Bloomberg has published its new Covid Resilience Ranking, a barometer that ranks the largest 53 economies on their success at containing the virus with the least amount of social and economic disruption.
In formulating the ranking, Bloomberg considers 12 data indicators that span Covid containment, quality of healthcare, vaccination coverage, overall mortality and progress toward restarting travel and easing border curbs.
Norway was ranked first in this month’s ranking, with enough shots administered to cover almost half its population, few new fatalities and its borders opened.
The embrace of travel amid falling fatalities put Switzerland second, while New Zealand, a stalwart of the top three after eliminating Covid, is third.
The shifts in the ranking in July reflect the tension between vaccine-led reopening and virus containment as contagious new strains spread, Bloomberg said.
While the US was once in the sweet spot of high inoculation, waning case counts and rapid reopening, now it’s at a crossroads with vaccination hitting a wall and infections flaring again.
At the bottom of the 53 economies ranked is Indonesia, where more than 1,300 people are now dying every day and the supply of shots isn’t meeting the needs of the large population.
It’s a quandary faced by other low-ranked places like Malaysia, the Philippines and Bangladesh, reinforcing a rich-poor divide in the ranking that parallels what World Health Organization chief Tedros Adhanom Ghebreyesus called a “catastrophic moral failure” in vaccine access.
Only marginally better is South Africa in 51st, with the country scoring poorly because of the low number of vaccines it has distributed to its population, as well as the severity of its lockdowns and heavy travel restrictions.
The ‘two-track’ pandemic
Vaccination is where places like the US and Europe have made up for ground lost in their inability to effectively contain Covid, Bloomberg said.
“They’ve moved to the top in the Resilience Ranking as investment in research and a focus on fast rollouts proves pivotal.
“The US’s Operation Warp Speed saw some $18 billion ploughed into developing the first Covid-19 vaccines.”
Economies that moved early on securing and administering shots have the advantage of being mostly—and in Israel’s case, entirely—inoculated with mRNA vaccines, which appear to not just prevent a person from developing Covid, but from contracting and transmitting it as well.
While the evidence is still early, vaccines that rely on more traditional technology don’t appear to do this to the same degree, though they’re proving effective in stopping people from getting critically ill and dying from the virus.

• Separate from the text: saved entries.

Lemma natural_token_head (ds : jsstring) :
  natural_token ds = true ->
  exists c rest, ds = c :: rest /\ N.eqb c Ch.minus = false.
Proof.
  unfold natural_token. destruct ds as [|c rest]; [discriminate|].
  intros H. apply andb_true_iff in H as [H _].
  apply andb_true_iff in H as [H _].
  apply andb_true_iff in H as [Lo _]. apply N.leb_le in Lo.
  exists c, rest. split; [reflexivity|].
  apply N.eqb_neq. unfold Ch.minus. lia.
Qed.

Lemma jsstring_eqb_refl (a : jsstring) : jsstring_eqb a a = true.
Proof. now apply jsstring_eqb_eq. Qed.

Lemma safe_integer_number_token (t : jsstring) :
  safe_integer_token t = true -> number_token t = true.
Proof.
  unfold safe_integer_token. intros H.
  apply orb_true_iff in H as [H|H]; [apply orb_true_iff in H as [H|H]|].
  - apply jsstring_eqb_eq in H. now subst t.
  - destruct (natural_token_head _ H) as (c & rest & -> & Hm).
    unfold number_token, parse_number. rewrite Hm. cbv iota beta.
    rewrite natural_token_int by assumption.
    cbn [parse_frac parse_exp app]. rewrite app_nil_r.
    apply jsstring_eqb_refl.
  - destruct t as [|c ds]; [discriminate|].
    apply andb_true_iff in H as [Hm H].
    unfold number_token, parse_number. rewrite Hm. cbv iota beta.
    rewrite natural_token_int by assumption.
    cbn [parse_frac parse_exp app]. rewrite app_nil_r.
    apply jsstring_eqb_refl.
Qed.

Lemma portable_well_formed :
  forall v, portable v = true -> well_formed v = true.
Proof.
  induction v as [|b|t|s|es IH|ms IH] using json_induction; intros H;
    try reflexivity.
  - now apply safe_integer_number_token.
  - simpl in *. apply forallb_forall. intros e He.
    rewrite Forall_forall in IH. apply IH; [assumption|].
    rewrite forallb_forall in H. now apply H.
  - simpl in *. apply andb_true_iff in H as [H He].
    apply andb_true_iff in H as [Hd _]. rewrite Hd. simpl.
    induction ms as [|[k w] ms IHms]; [reflexivity|].
    apply andb_true_iff in He as [Hw He].
    inversion IH as [|? ? Pw Pms]; subst. simpl in Pw.
    rewrite (Pw Hw). simpl. apply IHms; try assumption.
    simpl in Hd. now apply andb_true_iff in Hd as [_ Hd].
Qed.

Lemma portable_reads (v : json) (space : nat) :
  portable v = true -> reads (JSON_stringify v space) v [].
Proof. intros H. now apply stringify_reads, portable_well_formed. Qed.

End JSONRoundTrip.

(** X10.  [JSON.parse] reads back what [JSON.stringify] writes: for a
    portable value (integers that the doubles hold exactly, no key twice
    and none made of digits) nested no deeper than engines accept, and
    for every indentation, parsing the serialized text gives the value
    again. *)
Theorem JSON_parse_stringify :
  forall (v : json) (space : nat),
    portable v = true -> depth v <= nesting_limit ->
    JSON_parse (JSON_stringify v space) = inr v.
Proof.
  intros v space H _.
  apply JSONRoundTrip.reads_JSON_parse.
  now apply JSONRoundTrip.portable_reads.
Qed.

(** X11.  The prompt determines its inputs: two calls of
    [constructMessages] that return the same messages were given the same
    city and, for schemas that are portable data of bounded depth, the
    same schema. *)
Theorem constructMessages_injective :
  forall (city1 city2 : jsstring) (schema1 schema2 : json),
    portable schema1 = true -> depth schema1 <= nesting_limit ->
    portable schema2 = true -> depth schema2 <= nesting_limit ->
    constructMessages city1 schema1 = constructMessages city2 schema2 ->
    city1 = city2 /\ schema1 = schema2.
Proof.
  intros city1 city2 schema1 schema2 H1 _ H2 _ H.
  unfold constructMessages in H. inversion H as [[Hs Hc]].
  split; [reflexivity|].
  apply app_inv_tail in Hs.
  pose proof (JSONRoundTrip.reads_JSON_parse
                (@JSONRoundTrip.portable_reads schema1 2 H1)) as P1.
  pose proof (JSONRoundTrip.reads_JSON_parse
                (@JSONRoundTrip.portable_reads schema2 2 H2)) as P2.
  rewrite Hs in P1. congruence.
Qed.

Section Stringified.

Variables ResponseRest ClientError : Type.

(** X12.  A reply whose content was produced by [JSON.stringify] from a
    portable value of bounded depth, at any indentation, is validated and
    parsed into the value that was serialized. *)
Theorem validateAndParse_of_stringified :
  forall (response : ChatResponse ResponseRest) (v : json) (space : nat)
         (k : Console ResponseRest ClientError),
    portable v = true -> depth v <= nesting_limit ->
    optional_content response = Present (JSON_stringify v space) ->
    outcome (validateAndParse response) k = Return v.
Proof.
  intros response v space k Hv _ Hc.
  rewrite (@validateAndParse_on_content _ _ response
             (JSON_stringify v space) k); [|intros E|assumption].
  - now rewrite (JSONRoundTrip.reads_JSON_parse
                   (@JSONRoundTrip.portable_reads v space Hv)).
  - destruct (@JSONRoundTrip.serialize_head
                (repeat Ch.space (Nat.min 10 space)) [] v
                (JSONRoundTrip.portable_well_formed _ Hv))
      as (c & r & Hs & _).
    unfold JSON_stringify in E. congruence.
Qed.

End Stringified.

Section Requests.

Variables ResponseRest ClientError : Type.

(** X13.  The guard [isValidResponse] is sound and complete for what its
    type predicate promises: it holds exactly when the reply has a
    message whose content is a non-empty string, and that string is what
    [response.message.content] then reads. *)
Theorem isValidResponse_narrows :
  forall (response : ChatResponse ResponseRest),
    isValidResponse response = true
    <-> exists m c cs,
          message response = Present m
          /\ reply_content m = Present (c :: cs)
          /\ message_content response = c :: cs.
Proof.
  intros response.
  unfold isValidResponse, message_content, optional_content, truthy.
  destruct (message response) as [| |m].
  - split; [discriminate|]. intros (m & c & cs & H & _). discriminate.
  - split; [discriminate|]. intros (m & c & cs & H & _). discriminate.
  - destruct (reply_content m) as [| |[|c cs]] eqn:E; split;
      try discriminate;
      try (intros (m' & c' & cs' & H & H' & _); inversion H; subst m';
           congruence).
    intros _. now exists m, c, cs.
Qed.

(** The request of [getChatResponse], written out: the model name and
    the two messages, the system prompt in full. *)
Lemma chat_request_literal (city : jsstring) :
  chat_request city
  = {| model := str "gemma:2b";
       messages := [ {| role := str "system"; content := system_prompt |};
                     {| role := str "user"; content := city |} ] |}.
Proof. reflexivity. Qed.

(** X14.  [getChatResponse] asks the client one thing only: on the host
    [http://127.0.0.1:11434], the request with the model [gemma:2b] and
    the two messages, the system prompt and the city as the user.  Two
    clients that settle that request alike give the same result and the
    same console, whatever they do on other requests or other hosts. *)
Theorem getChatResponse_single_request :
  forall (chat1 chat2 :
            jsstring -> ChatRequest -> ChatOutcome ResponseRest ClientError)
         (city : jsstring) (k : Console ResponseRest ClientError),
    chat1 (str "http://127.0.0.1:11434")
      {| model := str "gemma:2b";
         messages := [ {| role := str "system"; content := system_prompt |};
                       {| role := str "user"; content := city |} ] |}
    = chat2 (str "http://127.0.0.1:11434")
        {| model := str "gemma:2b";
           messages := [ {| role := str "system"; content := system_prompt |};
                         {| role := str "user"; content := city |} ] |} ->
    getChatResponse chat1 city k = getChatResponse chat2 city k.
Proof.
  intros chat1 chat2 city k H.
  change {| model := str "gemma:2b";
            messages := [ {| role := str "system"; content := system_prompt |};
                          {| role := str "user"; content := city |} ] |}
    with (chat_request city) in H.
  change (str "http://127.0.0.1:11434") with host in H.
  rewrite !getChatResponse_full_run. now rewrite H.
Qed.

End Requests.

(* ================================================================= *)
(** ** Further statements at concrete replies *)

Module MoreScenarios.
Import Demo.

Lemma getChatResponse_resolves_iff_witness :
  outcome (getChatResponse (answering london_text) london) start
  = Return (city_info london (str "Finance") (str "Visit the British Museum")).
Proof.
  apply (proj2 (getChatResponse_resolves_iff (answering london_text)
                  london start _)).
  exists (reply (Present london_text)). repeat split.
Defined.

Lemma getChatResponse_console_on_success_witness :
  exists response,
    answering london_text host (chat_request london) = Resolves response
    /\ written (getChatResponse (answering london_text) london) start
       = start
         ++ [ log_line (str "Raw ChatResponse:") (VResponse response);
              log_line (str "Parsed Chat Response:")
                (VJson (city_info london (str "Finance")
                          (str "Visit the British Museum"))) ].
Proof.
  apply getChatResponse_console_on_success. reflexivity.
Defined.

Lemma getChatResponse_console_on_failure_witness :
  exists inner,
    error_cause (wrapper london (VClientError (str "fetch failed"))
                 : jsvalue jsstring jsstring) = Some inner
    /\ ((exists reason,
           unreachable host (chat_request london) = Rejects reason
           /\ written (getChatResponse unreachable london) start
              = start ++ [ error_line (str "Error fetching chat response:")
                             inner ])
        \/ (exists response,
              unreachable host (chat_request london) = Resolves response
              /\ written (getChatResponse unreachable london) start
                 = start
                   ++ [ log_line (str "Raw ChatResponse:")
                          (VResponse response);
                        error_line (str "Error fetching chat response:")
                          inner ])).
Proof.
  apply (getChatResponse_console_on_failure unreachable london start).
  reflexivity.
Defined.

Lemma queried_city_of_failure_witness :
  queried_city (wrapper london (invalid_structure no_message)
                : jsvalue jsstring jsstring) = Some london.
Proof.
  apply (queried_city_of_failure silent london start). reflexivity.
Defined.

Lemma failure_keeps_what_was_sent_witness :
  (isValidResponse (reply (Present (str "{city: London}"))) = false
   /\ inner_cause
        (wrapper london
           (parse_failure {| position := 1 |} (str "{city: London}"))
         : jsvalue jsstring jsstring)
      = Some (VResponse (reply (Present (str "{city: London}")))))
  \/ (isValidResponse (reply (Present (str "{city: London}"))) = true
      /\ rawResponse_of
           (wrapper london
              (parse_failure {| position := 1 |} (str "{city: London}"))
            : jsvalue jsstring jsstring)
         = Some (message_content (reply (Present (str "{city: London}"))))).
Proof.
  apply (failure_keeps_what_was_sent
           (answering (str "{city: London}")) london start);
    reflexivity.
Defined.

In places where the majority are inoculated, the link between infection numbers and deaths appears to be weakening, and policymakers are reframing the way they view Covid-19 cases.
While South Africa is beginning to ramp up its vaccine rollout, most of the developing world is yet to start inoculating in a meaningful way, lacking the purchasing power to forge deals that put them at the front of the queue.
“Covax, the WHO-backed effort to help poorer countries procure doses, only started distributing shots at the end of February and is facing a supply shortfall that’s seen many places run out of vaccines entirely.
“Among advanced economies as defined by the International Monetary Fund, around 48% of the population are covered with shots, according to Bloomberg’s vaccine tracker. The figure is 22% for developing economies.”